TASK INSTRUCTIONS. Please copy every line of the data in which the string "default" appears.

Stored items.
(** Two call-stack depths above the nesting depth give the same result. *)
Lemma get_shape_fuel n m v :
  (pdepth v < n)%nat -> (pdepth v < m)%nat -> get_shape n v auth b = get_shape m v auth b.
Proof.
  revert v m. induction n as [|n IH]; intros v m Hn Hm; [lia|]. destruct m as [|m]; [lia|].
  assert (Hseq : forall l, (S (list_max (map pdepth l)) < S n)%nat -> (S (list_max (map pdepth l)) < S m)%nat ->
            get_shape n (default PNone (head l)) auth b = get_shape m (default PNone (head l)) auth b /\
            mapM (fun el => get_shape n el auth b) l = mapM (fun el => get_shape m el auth b) l).
  { intros l Hn' Hm'. pose proof (pdepth_head l). split; [apply IH; lia|].
    apply mapM_ext_in. intros x Hx. pose proof (pdepth_elem x l Hx). apply IH; lia. }
  destruct v as [| | |s|l|l|l|d]; simpl in Hn, Hm; try reflexivity.
  2-4: destruct (Hseq l Hn Hm) as [H1 H2]; simpl; by rewrite H1, H2.
  - cbn [get_shape]. by rewrite str_not_authorized.
  - rewrite <- map_map in Hn, Hm. simpl. rewrite (IH (PList (map snd d)) m) by (simpl; lia). done.
Qed.

Lemma get_shape_not_rec n v : (pdepth v < n)%nat -> not_rec (get_shape n v auth b).
Proof.
  revert v. induction n as [|n IH]; intros v Hn; [lia|].
  assert (Hseq : forall l z, (S (list_max (map pdepth l)) < S n)%nat ->
            not_rec (first_shape ← get_shape n (default PNone (head l)) auth b;
                     (if b then sub_shapes ← mapM (fun el => get_shape n el auth b) l;
                        if existsb (fun s => negb (py_eq s first_shape)) sub_shapes
                        then Err (shape_error sub_shapes) else Ok tt
                      else Ok tt) ≫= fun _ => unpack_after z first_shape)).
  { intros l z Hn'. pose proof (pdepth_head l).
    apply not_rec_bind; [apply IH; lia|]. intros first _.
    apply not_rec_bind.
    - destruct b; [|not_rec_triv]. apply not_rec_bind.
      + apply not_rec_mapM, List.Forall_forall. intros x Hx. pose proof (pdepth_elem x l Hx). apply IH; lia.
      + intros. case_match; not_rec_triv.
    - intros. unfold unpack_after. destruct (py_iter first); not_rec_triv. }
  destruct v as [| | |s|l|l|l|d]; simpl in Hn; cbn [get_shape];
    try (destruct (existsb _ auth); not_rec_triv).
  2-4: destruct (existsb _ auth); [|not_rec_triv]; simpl;
    destruct (Z.eqb _ 0); [not_rec_triv|]; by apply Hseq.
  - rewrite str_not_authorized by done. not_rec_triv.
  - destruct (existsb _ auth); [|not_rec_triv]. simpl. destruct (Z.eqb _ 0); [not_rec_triv|].
    apply not_rec_bind; [|intros; not_rec_triv]. apply IH. rewrite <- map_map in Hn. simpl. lia.
Qed.
End Fuel.

Lemma str_authorized s auth : In "str" auth -> existsb (py_isinstance (PStr s)) auth = true.
Proof. intros Hin. apply existsb_exists. exists "str". split; [done|]. reflexivity. Qed.

Lemma list_authorized l auth : In "list" auth -> existsb (py_isinstance (PList l)) auth = true.
Proof. intros Hin. apply existsb_exists. exists "list". split; [done|]. reflexivity. Qed.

FINAL ANSWER.
            get_shape n (default PNone (head l)) auth b = get_shape m (default PNone (head l)) auth b /\
            not_rec (first_shape ← get_shape n (default PNone (head l)) auth b;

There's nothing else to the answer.